_What the exercise asks:_ Look for "expires" in the listing below. Gather each line that contains it.
☆ ☆ ☆ ☆ ☆ ☆ ☆
(* ===== verification/Admission.v ===== *)
(** * Admission of fleet nodes

    The membership half of src/services/operator/src/state.rs, with the peer
    descriptors of src/crates/storage/src/types.rs: ticket joins, control-plane
    announcements, refreshes, probation and graduation, over the four tables of the
    node and the documents that persist them.

    Every reading of the clock, every value of the environment and the outcome of
    every write to disk belong to the call; counters of the metrics endpoint and log
    lines are left out. *)

From S2P Require Import Prelude Errors Sorting Tables Primitives Names Crypto Invites OperatorCore.

#[local] Open Scope tx_scope.

Definition MAX_ACTIVE_PEERS : Z := 128.
Definition MAX_PEER_ANNOUNCE_AGE_SECS : Z := 86400.
Definition MAX_PEER_ANNOUNCE_SKEW_SECS : Z := 3600.

(** ** Peer descriptors *)

Module Peer.
Record PeerDescriptor : Type := {
  operator_id : str; endpoint : str; signing_pk_hex : str; timestamp_utc : Z; signature_hex : str;
}.
#[export] Instance PeerDescriptor_eq_dec : EqDecision PeerDescriptor.
Proof. solve_decision. Defined.

Fixpoint trim_start_char (c : Z) (s : str) : str :=
  match s with
  | [] => []
  | x :: rest => if x =? c then trim_start_char c rest else s
  end.
Definition trim_end_matches (c : Z) (s : str) : str := rev (trim_start_char c (rev s)).

Definition gossip_domain : bytes := lit "operator_peer_gossip".
Definition signing_bytes (self : PeerDescriptor) : bytes :=
  as_bytes (operator_id self) ++ lit ":" ++ as_bytes (trim_end_matches 47 (endpoint self)) ++ lit ":"
  ++ as_bytes (signing_pk_hex self) ++ lit ":" ++ to_le_bytes 8 (timestamp_utc self).

Section Peer.
Context {HX : Hex} {ED : Ed25519}.

Definition sign (self : PeerDescriptor) (signing_key : bytes) : PeerDescriptor :=
  {| operator_id := operator_id self; endpoint := endpoint self; signing_pk_hex := signing_pk_hex self;
     timestamp_utc := timestamp_utc self;
     signature_hex := hex_encode (sign_with_domain signing_key gossip_domain (signing_bytes self)) |}.
Definition new (operator_id endpoint : str) (signing_key : bytes) (now : Z) : PeerDescriptor :=
  sign {| operator_id := operator_id; endpoint := endpoint;
          signing_pk_hex := hex_encode (verifying_key signing_key); timestamp_utc := now;
          signature_hex := [] |} signing_key.
(* ===== verification/AdmissionTheory.v ===== *)
(** * On what standing a member is admitted

    Histories of the calls of [Admission], restarts among them: full membership is
    earned or granted by the control plane. *)

From S2P Require Import Prelude Errors Sorting Tables Primitives SamplePrimitives Names Crypto Invites OperatorCore Admission.

#[local] Open Scope tx_scope.
Import Peer (PeerDescriptor).

Inductive JoinAction : Type :=
| JRegister (peer : PeerDescriptor)
| JJoin (peer : PeerDescriptor) (invite : Invite.JoinInvite)
| JRefresh (peer : PeerDescriptor)
| JHeartbeat (id : str)
| JGraduate (id : str)
| JSnapshot
| JActive
| JRestart.

Section Theory.
Context {HX : Hex} {ED : Ed25519} {SH : Sha256}.
Context {JP : JsonDoc (gmap str PeerDescriptor)} {JM : JsonDoc (gmap str PeerMembership)}.
Context {JS : JsonDoc (gmap str Z)} {JA : JsonDoc (list AdmissionRecord)} {JI : JsonDoc Invite.JoinInvite}.

Definition act (c : JoinCall) (a : JoinAction) (s : Admission) : Admission :=
  match a with
  | JRegister peer => (register_peer c peer s).2
  | JJoin peer invite => (join_with_invite c peer invite s).2
  | JRefresh peer => (refresh_peer_join c peer s).2
  | JHeartbeat id => (note_peer_heartbeat c id s).2
  | JGraduate id => (graduate_peer c id s).2
  | JSnapshot => (membership_snapshot c s).2
  | JActive => (get_active_peers c s).2
  | JRestart => restart c s
  end.
Definition acts (h : list (JoinCall * JoinAction)) (s : Admission) : Admission :=
  foldl (fun s ca => act ca.1 ca.2 s) s h.

(** ** Writes *)

Definition set_files (f1 f2 f3 f4 : option bytes) (s : Admission) : Admission :=
  MkAdmission (peer_routing_table s) (peer_membership s) (spent_invites s) (admissions s) f1 f2 f3 f4.

Lemma hoare_persist_peers I c at_ v s (Q : unit -> Admission -> Prop) :
  (forall f, I (set_files f (membership_file s) (spent_file s) (admissions_file s) s)) ->
  (forall f, Q tt (set_files f (membership_file s) (spent_file s) (admissions_file s) s)) ->
  hoare I (persist_peer_routing_table c at_ v) s Q.
Proof.
  intros HI HQ. unfold hoare, persist_peer_routing_table. destruct s as [r m p a f1 f2 f3 f4].
  destruct (persist_doc _ _ _) as [[[]|] f]; [apply HQ|apply HI].
Qed.
Lemma hoare_persist_membership I c at_ v s (Q : unit -> Admission -> Prop) :
  (forall f, written v (membership_file s) f -> I (set_files (peers_file s) f (spent_file s) (admissions_file s) s)) ->
  (forall f, written v (membership_file s) f -> Q tt (set_files (peers_file s) f (spent_file s) (admissions_file s) s)) ->
  hoare I (persist_peer_membership c at_ v) s Q.
Proof.
  intros HI HQ. unfold hoare, persist_peer_membership. destruct s as [r m p a f1 f2 f3 f4].
  destruct (persist_doc _ _ _) as [[[]|] f] eqn:E; apply persist_written in E; [by apply HQ|by apply HI].
Qed.
Lemma hoare_persist_spent I c at_ v s (Q : unit -> Admission -> Prop) :
  (forall f, I (set_files (peers_file s) (membership_file s) f (admissions_file s) s)) ->
  (forall f, Q tt (set_files (peers_file s) (membership_file s) f (admissions_file s) s)) ->
  hoare I (persist_spent_invites c at_ v) s Q.
Proof.
  intros HI HQ. unfold hoare, persist_spent_invites. destruct s as [r m p a f1 f2 f3 f4].
  destruct (persist_doc _ _ _) as [[[]|] f]; [apply HQ|apply HI].
Qed.
Lemma hoare_persist_admissions I c at_ v s (Q : unit -> Admission -> Prop) :
  (forall f, I (set_files (peers_file s) (membership_file s) (spent_file s) f s)) ->
  (forall f, Q tt (set_files (peers_file s) (membership_file s) (spent_file s) f s)) ->
  hoare I (persist_admissions c at_ v) s Q.
Proof.
  intros HI HQ. unfold hoare, persist_admissions. destruct s as [r m p a f1 f2 f3 f4].
  destruct (persist_doc _ _ _) as [[[]|] f]; [apply HQ|apply HI].
Qed.

(** ** Standing is earned or granted *)

Section Standing.
Context {LM : JsonDocLaws (gmap str PeerMembership) JM}.
(** The operators that the control plane has named so far. *)
Variable W : str -> Prop.

Definition earned (id : str) (r : PeerMembership) : Prop :=
  pm_status r = Full -> W id \/ exists g, pm_graduated_utc r = Some g /\ pm_joined_utc r + 60 <= g.
Definition standing (t : gmap str PeerMembership) : Prop := map_Forall earned t.
(** In memory and on disk. *)
Definition standing_ok (s : Admission) : Prop :=
  standing (peer_membership s) /\ forall t, read_doc (membership_file s) = Some t -> standing t.

Lemma standing_insert id r t : standing t -> earned id r -> standing (<[id := r]> t).
Proof. intros Ht Hr. by apply map_Forall_insert_2. Qed.
Lemma standing_restore id o t : standing t -> (forall r, o = Some r -> earned id r) -> standing (restore id o t).
Proof. intros Ht Ho. destruct o as [r|]; simpl; [by apply standing_insert; [|apply Ho]|by apply map_Forall_delete]. Qed.
Lemma standing_lookup id r t : standing t -> t !! id = Some r -> earned id r.
Proof. intros Ht Hr. by apply (Ht id). Qed.

(** Only the membership table and its document matter. *)
Lemma standing_frame s s' :
  standing_ok s -> peer_membership s' = peer_membership s -> membership_file s' = membership_file s -> standing_ok s'.
Proof. intros (Hm & Hf) E1 E2. split; [by rewrite E1|by rewrite E2]. Qed.
Lemma standing_files s f1 f3 f4 : standing_ok s -> standing_ok (set_files f1 (membership_file s) f3 f4 s).
Proof. intros Hs. by eapply standing_frame. Qed.
Lemma standing_routing s t : standing_ok s -> standing_ok (with_routing t s).
Proof. intros Hs. by destruct s. Qed.
Lemma standing_spent s t : standing_ok s -> standing_ok (with_spent t s).
Proof. intros Hs. by destruct s. Qed.
Lemma standing_log s t : standing_ok s -> standing_ok (with_admissions t s).
Proof. intros Hs. by destruct s. Qed.
Lemma standing_membership s t : standing_ok s -> standing t -> standing_ok (with_membership t s).
Proof. intros (Hm & Hf) Ht. by destruct s. Qed.

Lemma standing_written s v f :
  standing_ok s -> standing v -> written v (membership_file s) f ->
  standing_ok (set_files (peers_file s) f (spent_file s) (admissions_file s) s).
Proof.
  intros (Hm & Hf) Hv Hw. split; [done|]. simpl. destruct Hw as [->|(b & Hb & ->)]; [done|].
  simpl. intros t Ht. apply doc_roundtrip in Hb. rewrite Hb in Ht. by injection Ht as <-.
Qed.
Create HintDb standing.
Lemma standing_persist c at_ v s :
  standing_ok s -> standing v -> hoare standing_ok (persist_peer_membership c at_ v) s (fun _ => standing_ok).
Proof. intros Hs Hv. apply hoare_persist_membership; intros f Hf; by eapply standing_written. Qed.
Lemma standing_persist_peers c at_ v s :
  standing_ok s -> hoare standing_ok (persist_peer_routing_table c at_ v) s (fun _ => standing_ok).
Proof. intros Hs. apply hoare_persist_peers; intros f; by apply standing_files. Qed.
Lemma standing_persist_spent c at_ v s :
  standing_ok s -> hoare standing_ok (persist_spent_invites c at_ v) s (fun _ => standing_ok).
Proof. intros Hs. apply hoare_persist_spent; intros f; by apply standing_files. Qed.
Lemma standing_persist_admissions c at_ v s :
  standing_ok s -> hoare standing_ok (persist_admissions c at_ v) s (fun _ => standing_ok).
Proof. intros Hs. apply hoare_persist_admissions; intros f; by apply standing_files. Qed.
Lemma standing_mem s : standing_ok s -> standing (peer_membership s).
Proof. by intros (Hm & _). Qed.
#[local] Hint Resolve standing_insert standing_restore standing_lookup standing_routing standing_spent standing_log
  standing_membership standing_persist standing_persist_peers standing_persist_spent standing_persist_admissions
  standing_mem : standing.
Ltac keeps := keep ltac:(first [solve [eauto 6 with standing nocore] | solve [eauto 8 with standing nocore] | solve [eauto 10 with standing nocore] | idtac]).

(** Every call keeps the standing; a promotion needs the control plane or the time served. *)
Lemma insert_standing c peer s : standing_ok s -> hoare standing_ok (insert_peer c peer) s (fun _ => standing_ok).
Proof. intros Hs. unfold insert_peer. keeps. Qed.

Lemma probation_standing c id now s : standing_ok s -> hoare standing_ok (mark_probation_member c id now) s (fun _ => standing_ok).
Proof.
  intros Hs. unfold mark_probation_member. apply hoare_get_bind. set (updated := match _ !! id with Some _ => _ | None => _ end).
  assert (earned id updated) as Hu.
  { unfold updated. destruct (_ !! id) as [r|] eqn:E; [exact (standing_lookup _ _ _ (standing_mem _ Hs) E)|done]. }
  keeps.
Qed.

Lemma full_standing c id s : W id -> standing_ok s -> hoare standing_ok (mark_full_member c id) s (fun _ => standing_ok).
Proof.
  intros Hw Hs. assert (forall r, earned id r) as Hu by (intros r _; by left). unfold mark_full_member. keeps.
Qed.

Lemma graduate_earned c now id r : served c now r = true -> earned id (graduate now r).
Proof.
  unfold served. intros (_ & Ht)%andb_true_iff _. right. exists now. split; [done|]. simpl.
  apply Z.leb_le in Ht. pose proof (probation_at_least_a_minute (jc_env c)). unfold sat_sub in Ht. lia.
Qed.
Lemma seen_earned now id r : earned id r -> earned id (seen now r).
Proof. done. Qed.
Lemma back_earned id r : earned id (back_to_probation r).
Proof. done. Qed.
#[local] Hint Resolve seen_earned graduate_earned back_earned : standing.

Lemma liveness_standing c id now s : standing_ok s -> hoare standing_ok (note_peer_liveness c id now) s (fun _ => standing_ok).
Proof.
  intros Hs. unfold note_peer_liveness. apply hoare_get_bind. destruct (_ !! id) as [record|] eqn:E; [|keeps].
  assert (earned id record) as Hr by eauto with standing. set (updated := if served _ _ _ then _ else _).
  assert (earned id updated) as Hu by (unfold updated; destruct (served _ _ _) eqn:Es; eauto with standing). keeps.
Qed.

Lemma heartbeat_standing c id s : standing_ok s -> hoare standing_ok (note_peer_heartbeat c id) s (fun _ => standing_ok).
Proof.
  intros Hs. unfold note_peer_heartbeat. cbv zeta. apply hoare_get_bind. destruct (_ !! id) as [record|] eqn:E; [|keeps].
  assert (earned id record) as Hr by eauto with standing. keeps.
Qed.

Lemma best_effort_standing m s :
  hoare standing_ok m s (fun _ => standing_ok) -> hoare standing_ok (best_effort m) s (fun _ => standing_ok).
Proof. intros Hm. unfold best_effort. keeps. Qed.
#[local] Hint Resolve best_effort_standing insert_standing probation_standing full_standing liveness_standing : standing.

Lemma rollback_standing c at_ id previous s :
  standing_ok s -> hoare standing_ok (rollback_peer_insert c at_ id previous) s (fun _ => standing_ok).
Proof. intros Hs. unfold rollback_peer_insert. keeps. Qed.

Lemma active_standing c s : standing_ok s -> hoare standing_ok (get_active_peers c) s (fun _ => standing_ok).
Proof. intros Hs. unfold get_active_peers. keeps. Qed.

Lemma flips_standing c now t : standing t -> standing ((fun r => if flips c now r then graduate now r else r) <$> t).
Proof.
  intros Ht id r. rewrite lookup_fmap. destruct (t !! id) as [r0|] eqn:E; [|done]. intros [= <-].
  destruct (flips c now r0) eqn:Ef; [|eauto with standing]. unfold flips in Ef. apply andb_true_iff in Ef as (Es & _). eauto with standing.
Qed.
#[local] Hint Resolve rollback_standing active_standing flips_standing : standing.

Lemma snapshot_standing c s : standing_ok s -> hoare standing_ok (membership_snapshot c) s (fun _ => standing_ok).
Proof.
  intros Hs. unfold membership_snapshot. keeps.
  all: apply standing_membership; [done|]; intros id r; rewrite map_lookup_imap, lookup_fmap.
  all: destruct (_ !! id) as [r0|] eqn:E; [|done]; simpl; intros [= <-].
  all: destruct (flips c _ r0); [done|]; eauto with standing.
Qed.

Lemma register_standing c peer s :
  W (Peer.operator_id peer) -> standing_ok s -> hoare standing_ok (register_peer c peer) s (fun _ => standing_ok).
Proof. intros Hw Hs. unfold register_peer. keeps. Qed.

Lemma refresh_standing c peer s : standing_ok s -> hoare standing_ok (refresh_peer_join c peer) s (fun _ => standing_ok).
Proof. intros Hs. unfold refresh_peer_join. keeps. Qed.

Lemma unspend_standing c at_ nonce s : standing_ok s -> hoare standing_ok (unspend_invite c at_ nonce) s (fun _ => standing_ok).
Proof. intros Hs. unfold unspend_invite. keeps. Qed.

Lemma spend_standing c nonce expires id now s :
  standing_ok s -> hoare standing_ok (spend_invite c nonce expires id now) s (fun _ => standing_ok).
Proof. intros Hs. unfold spend_invite. keeps. Qed.

Lemma log_standing c record s : standing_ok s -> hoare standing_ok (log_admission c record) s (fun _ => standing_ok).
Proof. intros Hs. unfold log_admission. keeps. Qed.

Lemma restore_standing c id previous s :
  standing_ok s -> (forall r, previous = Some r -> earned id r) ->
  hoare standing_ok (restore_membership c id previous) s (fun _ => standing_ok).
Proof. intros Hs Hp. unfold restore_membership. keeps. Qed.
#[local] Hint Resolve unspend_standing spend_standing log_standing restore_standing : standing.

Lemma join_standing c peer invite s : standing_ok s -> hoare standing_ok (join_with_invite c peer invite) s (fun _ => standing_ok).
Proof. intros Hs. unfold join_with_invite. keeps. Qed.

Lemma graduate_standing c id s : W id -> standing_ok s -> hoare standing_ok (graduate_peer c id) s (fun _ => standing_ok).
Proof. intros Hw Hs. unfold graduate_peer. keeps. Qed.

Lemma restart_standing c s : standing_ok s -> standing_ok (restart c s).
Proof.
  intros (Hm & Hf). split; [|done]. simpl. intros id r (Hr & _)%map_lookup_filter_Some.
  destruct (read_doc (membership_file s)) as [t|]; [by apply (Hf t eq_refl)|done].
Qed.
End Standing.

(** The control plane named the operator: an announcement under the service token, or
    an explicit graduation. *)
Definition named (id : str) (h : list (JoinCall * JoinAction)) : Prop :=
  exists c, (c, JGraduate id) ∈ h \/ exists peer, (c, JRegister peer) ∈ h /\ Peer.operator_id peer = id.

Lemma act_standing {LM : JsonDocLaws (gmap str PeerMembership) JM} W c a s :
  (forall id, named id [(c, a)] -> W id) -> standing_ok W s -> standing_ok W (act c a s).
Proof.
  intros HW Hs. destruct a; simpl; try apply hoare_state.
  - apply register_standing; [|done]. apply HW. exists c. right. exists peer. by split; [apply list_elem_of_here|].
  - by apply join_standing.
  - by apply refresh_standing.
  - by apply heartbeat_standing.
  - apply graduate_standing; [|done]. apply HW. exists c. left. apply list_elem_of_here.
  - by apply snapshot_standing.
  - by apply active_standing.
  - by apply restart_standing.
Qed.

Lemma acts_standing {LM : JsonDocLaws (gmap str PeerMembership) JM} W h s :
  (forall id, named id h -> W id) -> standing_ok W s -> standing_ok W (acts h s).
Proof.
  revert s; induction h as [|[c a] h IH]; intros s HW Hs; [done|]. simpl. apply IH.
  - intros id (c' & Hc). apply HW. exists c'. set_solver.
  - apply act_standing; [|done]. intros id (c' & Hc). apply HW. exists c'. set_solver.
Qed.

(** C18: on a node that starts without members, in every history of joins, announcements,
    refreshes, heartbeats, snapshots and restarts, whatever writes fail: a recorded full
    member was named by the control plane, or was on probation for at least a minute,
    in memory and on disk. *)
Theorem probation_served {LM : JsonDocLaws (gmap str PeerMembership) JM} h s id r t :
  peer_membership s = ∅ -> read_doc (T := gmap str PeerMembership) (membership_file s) = None ->
  peer_membership (acts h s) = t \/ read_doc (membership_file (acts h s)) = Some t ->
  t !! id = Some r -> pm_status r = Full ->
  named id h \/ exists g, pm_graduated_utc r = Some g /\ pm_joined_utc r + 60 <= g.
Proof.
  intros Em Ef Ht Hr Hfull.
  destruct (acts_standing (fun id => named id h) h s) as (Hm & Hf); [done|split; [by rewrite Em|by rewrite Ef]|].
  assert (standing (fun id => named id h) t) as Hst by (destruct Ht as [<-|Ht]; [done|by apply Hf]).
  by apply (standing_lookup _ id r t Hst Hr).
Qed.
End Theory.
☆ ☆ ☆ ☆ ☆ ☆ ☆
_Expected answer:_
Lemma spend_standing c nonce expires id now s :
  standing_ok s -> hoare standing_ok (spend_invite c nonce expires id now) s (fun _ => standing_ok).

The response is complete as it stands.